Wednesday, November 11, 2020

Perspectives

We each have one. A perspective on the world, or state, community, job, religion, whatever.

That perspective is built slowly over time. It is an accumulation of facts and ideas gained over time in a myriad of situations and experiences. Some are felt. Some are known by the hard edge of truth. Some are shared by trusted companions and family members. But the most valuable are the perspectives crafted by the self carefully after years of examination and study.

Study of anything comes with discipline. It is followed because we must know. Where do the facts lead me? Why are they important? Why do they make a difference in my mind? And what other questions do they answer that I don’t know how to ask yet?

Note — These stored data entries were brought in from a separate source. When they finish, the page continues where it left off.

(** Typed-array element write: ignored outside the array. *)
Definition set (l : list A) (i : Z) (v : A) : list A :=
  if i <? 0 then l else <[Z.to_nat i := v]> l.

Definition len (l : list A) : Z := Z.of_nat (length l).

(** The two state words and the sample storage; [capacity] is the length
    of the storage view, as the constructor computes it. *)
Record t : Type := mk {
  writeIndex : Z;
  readIndex : Z;
  storage : list A
}.

Definition capacity (rb : t) : Z := len (storage rb).

(** [createRingBufferStorage]: both indices start at zero. *)
Definition create (init : list A) : t :=
  {| writeIndex := to_int32 0; readIndex := to_int32 0; storage := init |}.

Definition availableRead (rb : t) : Z :=
  if writeIndex rb >=? readIndex rb
  then writeIndex rb - readIndex rb
  else capacity rb - readIndex rb + writeIndex rb.

Definition availableWrite (rb : t) : Z :=
  capacity rb - 1 - availableRead rb.

(** Copy [n] elements of [src], from [off] on, to [dst] from [base] on:
    the body shared by the chunk loops. *)
Definition copy (n : Z) (src : list A) (off : Z) (dst : list A) (base : Z)
  : list A :=
  Js.for_loop n (fun i acc => set acc (base + i) (get src (off + i))) dst.

Definition push (data : list A) (rb : t) : Z * t :=
  let available := availableWrite rb in
  let toWrite := Z.min available (len data) in
  if toWrite =? 0 then (0, rb)
  else
    let wr := writeIndex rb in
    let firstChunk := Z.min toWrite (capacity rb - wr) in
    let secondChunk := toWrite - firstChunk in
    let st1 := copy firstChunk data 0 (storage rb) wr in
    let st2 :=
      if secondChunk >? 0 then copy secondChunk data firstChunk st1 0
      else st1 in
    let newWriteIndex := Z.rem (wr + toWrite) (capacity rb) in
    (toWrite,
     {| writeIndex := to_int32 newWriteIndex;
        readIndex := readIndex rb;
        storage := st2 |}).

(** The consumer's operations return the count, the caller's output array
    after the call, and the channel. *)
Definition pull (output : list A) (rb : t) : Z * list A * t :=
  let available := availableRead rb in
  let toRead := Z.min available (len output) in
  if toRead =? 0 then (0, output, rb)
  else
    let rd := readIndex rb in
    let firstChunk := Z.min toRead (capacity rb - rd) in
    let secondChunk := toRead - firstChunk in
    let out1 := copy firstChunk (storage rb) rd output 0 in
    let out2 :=
      if secondChunk >? 0 then copy secondChunk (storage rb) 0 out1 firstChunk
      else out1 in
    let newReadIndex := Z.rem (rd + toRead) (capacity rb) in
    (toRead, out2,
     {| writeIndex := writeIndex rb;
        readIndex := to_int32 newReadIndex;
        storage := storage rb |}).

Definition peek (output : list A) (offset : Z) (rb : t) : Z * list A * t :=
  let available := availableRead rb in
  if offset >=? available then (0, output, rb)
  else
    let toRead := Z.min (available - offset) (len output) in
    if toRead =? 0 then (0, output, rb)
    else
      let rd := Z.rem (readIndex rb + offset) (capacity rb) in
      let firstChunk := Z.min toRead (capacity rb - rd) in
      let secondChunk := toRead - firstChunk in
      let out1 := copy firstChunk (storage rb) rd output 0 in
      let out2 :=
        if secondChunk >? 0
        then copy secondChunk (storage rb) 0 out1 firstChunk
        else out1 in
      (toRead, out2, rb).

Definition skip (count : Z) (rb : t) : Z * t :=
  let available := availableRead rb in
  let toSkip := Z.min available count in
  if toSkip =? 0 then (0, rb)
  else
    let newReadIndex := Z.rem (readIndex rb + toSkip) (capacity rb) in
    (toSkip,
     {| writeIndex := writeIndex rb;
        readIndex := to_int32 newReadIndex;
        storage := storage rb |}).

Definition clear (rb : t) : t :=
  {| writeIndex := to_int32 0; readIndex := to_int32 0;
     storage := storage rb |}.

(** The unread samples, oldest first: what the consumer is still to see. *)
Definition contents (rb : t) : list A :=
  map (fun j => get (storage rb)
                  (Z.rem (readIndex rb + Z.of_nat j) (capacity rb)))
      (seq 0 (Z.to_nat (availableRead rb))).

(** A channel whose indices fit their words and lie inside the storage. *)
Definition wf (rb : t) : Prop :=
  0 < capacity rb <= 2 ^ 31 /\
  0 <= writeIndex rb < capacity rb /\
  0 <= readIndex rb < capacity rb.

Knowing answers is nothing. Knowing questions is primary. We musts know what questions to ask and why before we go searching for answers. Finding something of interest is not a healthy formation of an answer in search of a question.

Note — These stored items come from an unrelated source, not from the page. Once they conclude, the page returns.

Lemma count_char_html_escape (s : str) :
  count_char 60 (html_escape s) = 0%nat /\ count_char 62 (html_escape s) = 0%nat.
Proof.
  split; apply count_char_absent; intros x Hx; by apply html_escape_no_markup in Hx as [??].
Qed.

(** A line of a tag without angle brackets in its name has two of each. *)
Lemma count_char_line (t : string) (text : str) :
  count_char 60 (lit t) = 0%nat -> count_char 62 (lit t) = 0%nat ->
  count_char 60 (render (line t text)) = 2%nat
  /\ count_char 62 (render (line t text)) = 2%nat.
Proof.
  intros Hlt Hgt. rewrite render_line.
  destruct (count_char_html_escape text) as [Hl Hg].
  rewrite !count_char_app, Hlt, Hgt, Hl, Hg. split; reflexivity.
Qed.

Lemma count_char_lines (t : string) (l : list str) :
  count_char 60 (lit t) = 0%nat -> count_char 62 (lit t) = 0%nat ->
  count_char 60 (getvalue (map (line t) l)) = (2 * length l)%nat
  /\ count_char 62 (getvalue (map (line t) l)) = (2 * length l)%nat.
Proof.
  intros Hlt Hgt. unfold getvalue. induction l as [|x l [IHl IHg]]; [done|].
  cbn [map concat]. destruct (count_char_line t x Hlt Hgt) as [Hl Hg].
  rewrite !count_char_app, Hl, Hg, IHl, IHg. cbn [length]. split; lia.
Qed.

Lemma getvalue_app (d1 d2 : list node) : getvalue (d1 ++ d2) = getvalue d1 ++ getvalue d2.
Proof. unfold getvalue. by rewrite map_app, concat_app. Qed.

(** X5. In the rendered body of a [.txt] input every angle bracket belongs
    to a tag: the string has two opening and two closing brackets for each
    element of the body, whatever the text of the file holds. *)
Theorem text_body_brackets
        (md : str -> str) (fs : FS) (options : GeneratorOptions) (p text : str) :
  input_path options = Some p -> suffix p = lit ".txt" -> fs !! p = Some text ->
  exists body,
    get_html_body md fs options = OK (body, set_title (title_of text) options)
    /\ count_char 60 (getvalue body) = (2 * length body)%nat
    /\ count_char 62 (getvalue body) = (2 * length body)%nat.
Proof.
  intros Hp Hs Ht. rewrite (text_body_shape md fs options p text Hp Hs Ht).
  eexists. split; [reflexivity|].
  rewrite getvalue_app, !count_char_app, length_app.
  destruct (count_char_lines "h1"
              (if bool_decide (title_of text = []) then [] else [title_of text]))
    as [H1 H2]; [reflexivity..|].
  destruct (count_char_lines "p" (paragraphs_of (content options) (title_of text)))
    as [H3 H4]; [reflexivity..|].
  rewrite H1, H2, H3, H4, !length_map. split; lia.
Qed.

Lemma text_body_brackets_witness :
  suffix (lit "t.txt") = lit ".txt"
  /\ exists body,
      get_html_body id {[ lit "t.txt" := lit "<b>T</b>\n\n\n<i>a</i> & b\n" ]}
                    (text_options (lit "t.txt") (lit "<b>T</b>\n\n\n<i>a</i> & b\n"))
      = OK (body, set_title (title_of (lit "<b>T</b>\n\n\n<i>a</i> & b\n"))
                            (text_options (lit "t.txt")
                                          (lit "<b>T</b>\n\n\n<i>a</i> & b\n")))
      /\ count_char 60 (getvalue body) = (2 * length body)%nat
      /\ count_char 62 (getvalue body) = (2 * length body)%nat.
Proof.
  split; [by vm_compute|].
  apply (text_body_brackets id {[ lit "t.txt" := lit "<b>T</b>\n\n\n<i>a</i> & b\n" ]}
           (text_options (lit "t.txt") (lit "<b>T</b>\n\n\n<i>a</i> & b\n"))
           (lit "t.txt") (lit "<b>T</b>\n\n\n<i>a</i> & b\n")); by vm_compute.
Defined.

(** ** Well-formed texts *)

Lemma take_while_app_stop {A} (p : A -> bool) (l r : list A) (x : A) :
  forallb p l = true -> p x = false -> take_while p (l ++ x :: r) = l.
Proof.
  intros Hl Hx. induction l as [|y l IH]; cbn [app take_while forallb] in *.
  - by rewrite Hx.
  - apply andb_true_iff in Hl as [Hy Hl]. rewrite Hy. f_equal. by apply IH.
Qed.

Lemma drop_while_app_stop {A} (p : A -> bool) (l r : list A) (x : A) :
  forallb p l = true -> p x = false -> drop_while p (l ++ x :: r) = x :: r.
Proof.
  intros Hl Hx. rewrite drop_while_app, Hl. cbn [drop_while]. by rewrite Hx.
Qed.

(** A text is what [rstrip] keeps of it followed by white space. *)
Lemma rstrip_decompose (s : str) :
  exists ws, s = rstrip s ++ ws /\ forallb isspace ws = true.
Proof.
  exists (reverse (take_while isspace (reverse s))). split.
  - unfold rstrip. rewrite <- reverse_app, take_drop_while. by rewrite reverse_involutive.
  - rewrite forallb_reverse. clear. induction (reverse s) as [|x l IH]; [done|].
    cbn [take_while]. destruct (isspace x) eqn:Hx; [|done]. cbn [forallb]. by rewrite Hx.
Qed.

(** Leading white space does not change what [strip] returns. *)
Lemma strip_space_app (ws s : str) :
  forallb isspace ws = true -> strip (ws ++ s) = strip s.
Proof. intros Hws. unfold strip, lstrip. by rewrite drop_while_app, Hws. Qed.

Lemma strip_all_space (ws : str) : forallb isspace ws = true -> strip ws = [].
Proof. intros Hws. by apply strip_nil_iff. Qed.

Lemma forallb_drop {A} (p : A -> bool) (n : nat) (l : list A) :
  forallb p l = true -> forallb p (drop n l) = true.
Proof.
  rewrite !forallb_forall. intros H x Hx. apply H.
  apply list_elem_of_In. apply list_elem_of_In in Hx. by eapply subseteq_drop.
Qed.

(** X6. On a well-formed titled text the renderer does what its docstring
    says. When the file starts with a line without leading white space,
    followed by three line feeds and the rest, and ends with a white-space
    character (a final line feed, say), the body is the [h1] of that line
    without its trailing white space, followed by one paragraph for each
    piece of the stripped rest split on blank lines: nothing of the rest is
    lost. *)
Theorem well_formed_text_body
        (md : str -> str) (fs : FS) (options : GeneratorOptions)
        (p first rest : str) (x : char) :
  input_path options = Some p -> suffix p = lit ".txt" ->
  fs !! p = Some (first ++ [nl; nl; nl] ++ rest) ->
  content options = first ++ [nl; nl; nl] ++ rest ->
  first ≠ [] -> forallb dot first = true -> lstrip first = first ->
  last (first ++ [nl; nl; nl] ++ rest) = Some x -> isspace x = true ->
  get_html_body md fs options
  = OK (line "h1" (rstrip first)
          :: map (line "p") (split (lit "\n\n") (strip rest)),
        set_title (rstrip first) options).
Proof.
  intros Hp Hs Ht Hc Hne Hdot Hl Hlast Hx.
  set (text := first ++ [nl; nl; nl] ++ rest) in *.
  assert (first_line text = first) as Hfl.
  { unfold first_line, text. by apply take_while_app_stop. }
  assert (after_first_line text = [nl; nl; nl] ++ rest) as Hafl.
  { unfold after_first_line, text. by apply drop_while_app_stop. }
  assert (title_of text = rstrip first) as Htitle.
  { rewrite title_of_pattern. unfold title_pattern. rewrite Hfl, Hafl.
    rewrite bool_decide_eq_true_2 by done. cbn [app].
    rewrite !startswith_cons, startswith_nil, !bool_decide_eq_true_2 by done.
    cbn [andb]. unfold strip. by rewrite Hl. }
  assert (rstrip first ≠ []) as Hnb.
  { intros Hnil. assert (strip first = []) as Hs0 by (unfold strip; by rewrite Hl).
    apply strip_nil_iff in Hs0. unfold blank in Hs0.
    pose proof (drop_while_head isspace first) as Hh. fold (lstrip first) in Hh.
    rewrite Hl in Hh. destruct first as [|c f]; [done|].
    cbn [forallb] in Hs0. rewrite Hh in Hs0. discriminate. }
  rewrite (get_html_body_txt md fs options p text Hp Hs Ht), Htitle.
  rewrite bool_decide_eq_false_2 by done. cbn [app]. f_equal. f_equal. f_equal.
  unfold paragraphs_of. rewrite slice_drop_removelast, Hc. f_equal.
  destruct (rstrip_decompose first) as (ws & Hfirst & Hws).
  set (t := rstrip first) in *.
  assert (text = t ++ (ws ++ [nl; nl; nl] ++ rest)) as Htext.
  { unfold text. rewrite Hfirst at 1. by rewrite <- (assoc app). }
  fold text. rewrite Htext in Hlast |- *.
  rewrite removelast_app by (by destruct ws).
  rewrite last_app in Hlast.
  destruct (last (ws ++ [nl; nl; nl] ++ rest)) as [y|] eqn:Hlw;
    [|apply last_None in Hlw; by destruct ws]. injection Hlast as ->.
  apply last_Some in Hlw as [w' Hw']. rewrite Hw', removelast_last.
  replace (S (length t)) with (length t + 1)%nat by lia.
  rewrite drop_app_add.
  destruct (decide (rest = [])) as [->|Hrest].
  - rewrite app_nil_r in Hw'.
    assert (w' = ws ++ [nl; nl]) as ->.
    { change (ws ++ [nl; nl; nl]) with (ws ++ [nl; nl] ++ [nl]) in Hw'.
      rewrite (assoc app) in Hw'. by apply app_inj_tail in Hw' as [? _]. }
    rewrite strip_all_space; [by vm_compute|].
    apply forallb_drop. rewrite forallb_app, Hws. reflexivity.
  - destruct (last rest) as [z|] eqn:Hlr; [|by apply last_None in Hlr].
    apply last_Some in Hlr as [r ->].
    rewrite !(assoc app) in Hw'. apply app_inj_tail in Hw' as [<- <-].
    rewrite <- !(assoc app). rewrite (assoc app ws).
    rewrite drop_app_le by (rewrite length_app; cbn; lia).
    rewrite strip_space_app.
    + symmetry. f_equal. apply strip_app_space. cbn. by rewrite Hx.
    + apply forallb_drop. rewrite forallb_app, Hws. reflexivity.
Qed.

Lemma well_formed_text_body_witness :
  last (lit "Hello" ++ [nl; nl; nl] ++ lit "World\n\nFoo bar\n") = Some nl
  /\ get_html_body id
       {[ lit "w.txt" := lit "Hello" ++ [nl; nl; nl] ++ lit "World\n\nFoo bar\n" ]}
       (text_options (lit "w.txt") (lit "Hello" ++ [nl; nl; nl] ++ lit "World\n\nFoo bar\n"))
     = OK (line "h1" (rstrip (lit "Hello"))
             :: map (line "p") (split (lit "\n\n") (strip (lit "World\n\nFoo bar\n"))),
           set_title (rstrip (lit "Hello"))
                     (text_options (lit "w.txt")
                        (lit "Hello" ++ [nl; nl; nl] ++ lit "World\n\nFoo bar\n"))).
Proof.
  split; [by vm_compute|].
  apply (well_formed_text_body id
           {[ lit "w.txt" := lit "Hello" ++ [nl; nl; nl] ++ lit "World\n\nFoo bar\n" ]}
           (text_options (lit "w.txt")
              (lit "Hello" ++ [nl; nl; nl] ++ lit "World\n\nFoo bar\n"))
           (lit "w.txt") (lit "Hello") (lit "World\n\nFoo bar\n") nl);
    by vm_compute.
Defined.

(** ** Writing one file *)



(** X8. A [.txt] input whose file is missing is not rendered:
    [generate_static_file] raises the FileNotFoundError of [open], writes
    nothing and prints nothing; the command catches this error. *)
Theorem missing_text_input
        (E : Externals) (o : GeneratorOptions) (fs : FS) (p : str) :
  input_path o = Some p -> suffix p = lit ".txt" -> fs !! p = None ->
  generate_static_file E o fs = (Raise (not_found p), fs, [])
  /\ caught (not_found p) = true.
Proof.
  intros Hp Hs Hf. split; [|reflexivity].
  rewrite generate_static_file_eq.
  assert (get_html (markdown E) (indent E) fs o = Raise (not_found p)) as ->; [|done].
  unfold get_html, get_html_doc, get_html_body, file_extension_of, mbind, result_bind.
  rewrite Hp, Hs, bool_decide_eq_true_2 by done.
  unfold parse_text, get_title, read_text, mbind, result_bind. by rewrite Hp, Hf.
Qed.

Lemma missing_text_input_witness :
  (∅ : FS) !! hello_path = None
  /\ generate_static_file sample_env hello_options ∅ = (Raise (not_found hello_path), ∅, [])
  /\ caught (not_found hello_path) = true.
Proof.
  split; [reflexivity|].
  apply (missing_text_input sample_env hello_options ∅ hello_path); by vm_compute.
Defined.

(** ** The command *)




Lemma rmtree_fs_lookup_under (d p : str) (fs : FS) :
  under d p -> rmtree_fs d fs !! p = None.
Proof.
  intros Hp. unfold rmtree_fs. apply eq_None_not_Some. intros [x Hx].
  apply map_lookup_filter_Some in Hx as [_ Hn]. by apply Hn.
Qed.




(** ** The output directory *)

Section Tally.

Variable d : str.




Lemma tallies_lift {A} (f : FS -> result A) : tallies d (lift f).
Proof. intros fs r fs' out [= _ <- <-]. cbn [length]. lia. Qed.




Variable E : Externals.
Hypothesis tallies_process : forall o, tallies d (process E o).




End Tally.



Section TallyRun.

Variable E : Externals.
Hypothesis relative_slugs :
  forall fs o o', load_metadata E fs o = OK o' -> relative (slug o').




End TallyRun.


(** ** Inputs that generate nothing *)

Lemma generate_inputs_skips (E : Externals) (o : GeneratorOptions) (p : str) (fs : FS) :
  input_path o = Some p ->
  isfile fs p && is_filetype_supported E p = false ->
  isdir fs p = false ->
  generate_inputs E o fs = (OK tt, fs, []).
Proof.
  intros Hp Hf Hd. unfold generate_inputs, mbind, M_bind. rewrite Hp.
  cbn [path_isfile from_option]. rewrite Hf.
  unfold mret, M_ret. rewrite Hp. cbn [path_isdir]. by rewrite Hd.
Qed.

Lemma silkie_skips (E : Externals) (i s l c : option str) (fs : FS)
      (o : GeneratorOptions) (p : str) :
  GeneratorOptions_init E fs i s l c = OK o ->
  input_path o = Some p ->
  isfile (rmtree_fs (DIST_DIRECTORY_PATH E) fs) p && is_filetype_supported E p = false ->
  isdir (rmtree_fs (DIST_DIRECTORY_PATH E) fs) p = false ->
  silkie E i s l c fs = (Returned, rmtree_fs (DIST_DIRECTORY_PATH E) fs, []).
Proof.
  intros Hinit Hp Hf Hd. unfold silkie.
  by rewrite silkie_try_eq, Hinit, (generate_inputs_skips E o p _ Hp Hf Hd).
Qed.



Lemma under_trans (d p q : str) : under d p -> under p q -> under d q.
Proof.
  unfold under. intros Hdp Hpq. etrans; [exact Hdp|].
  etrans; [|exact Hpq]. by apply prefix_app_r.
Qed.

Lemma isfile_rmtree_under (d p : str) (fs : FS) :
  under d p -> isfile (rmtree_fs d fs) p = false.
Proof.
  intros Hp. unfold isfile. rewrite (rmtree_fs_lookup_under d p fs Hp).
  apply bool_decide_eq_false. by intros [x Hx].
Qed.

Lemma isdir_rmtree_under (d p : str) (fs : FS) :
  under d p -> isdir (rmtree_fs d fs) p = false.
Proof.
  intros Hp. unfold isdir. apply bool_decide_eq_false. intros Hne. apply Hne.
  apply map_empty. intros q. apply eq_None_not_Some. intros [x Hx].
  apply map_lookup_filter_Some in Hx as [Hq Hu]. cbn [fst] in Hu.
  rewrite (rmtree_fs_lookup_under d q fs) in Hq; [done|].
  by eapply under_trans.
Qed.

Often, we get this process backward. I understand why. We need to have the strength to avoid the pitfall of finding questions that fit what we think are the answers. Many companies get this wrong. They come up with products or services without knowing what need they fill. Pet rocks is an example. Fads and fancies, too, provide many an example.

Politics, ideologies, value structures and religion are rife with answers coming before questions.

Truth comes from studying reality. Facts. Relationships among facts. Cause. Effect. Result.

It takes commitment and discipline to pursue truth. A perspective built on trash crumbles in time as the rot compresses the layers below.

Being right or correct is not the point. Knowing the facts and how they knit together as truth is the point. Elusive, too, truth is challenged on all fronts, and challenges those fronts right back.

When I started college, I thought I knew how the economy worked. I studied economic theory as a freshman and continued through my senior year. I used that knowledge throughout my life in professions that served me and my employers well.

What I learned in freshman year is how the economy actually works and why so many people get it wrong. Being wrong isn’t the immediate problem. The problem comes when so many people build theory and policy on wrong facts. It leads to disasters that people pay for in human terms.

Economic theory properly used drives solid policy and practice. Currently, the Federal Reserve is using it properly. Wall Street has it wrong a lot of the time. That’s what happens when the focus is on supply and demand markets. Underlying reality is far more important. These are the fundamentals most often ignored on Wall Street.

And congress? Whew! Do they ever get it wrong, and often at the wrong time as well. Fumbled attempts at setting policy often does more damage than good. But then, politics is based on money and power, not facts. That’s the rub!

Perspectives have little value unless they are anchored in fact. And then used properly. All else is noise.

We’ve just exited a long season of noise. Time to turn on the quiet and study deeply. The answers will be found there.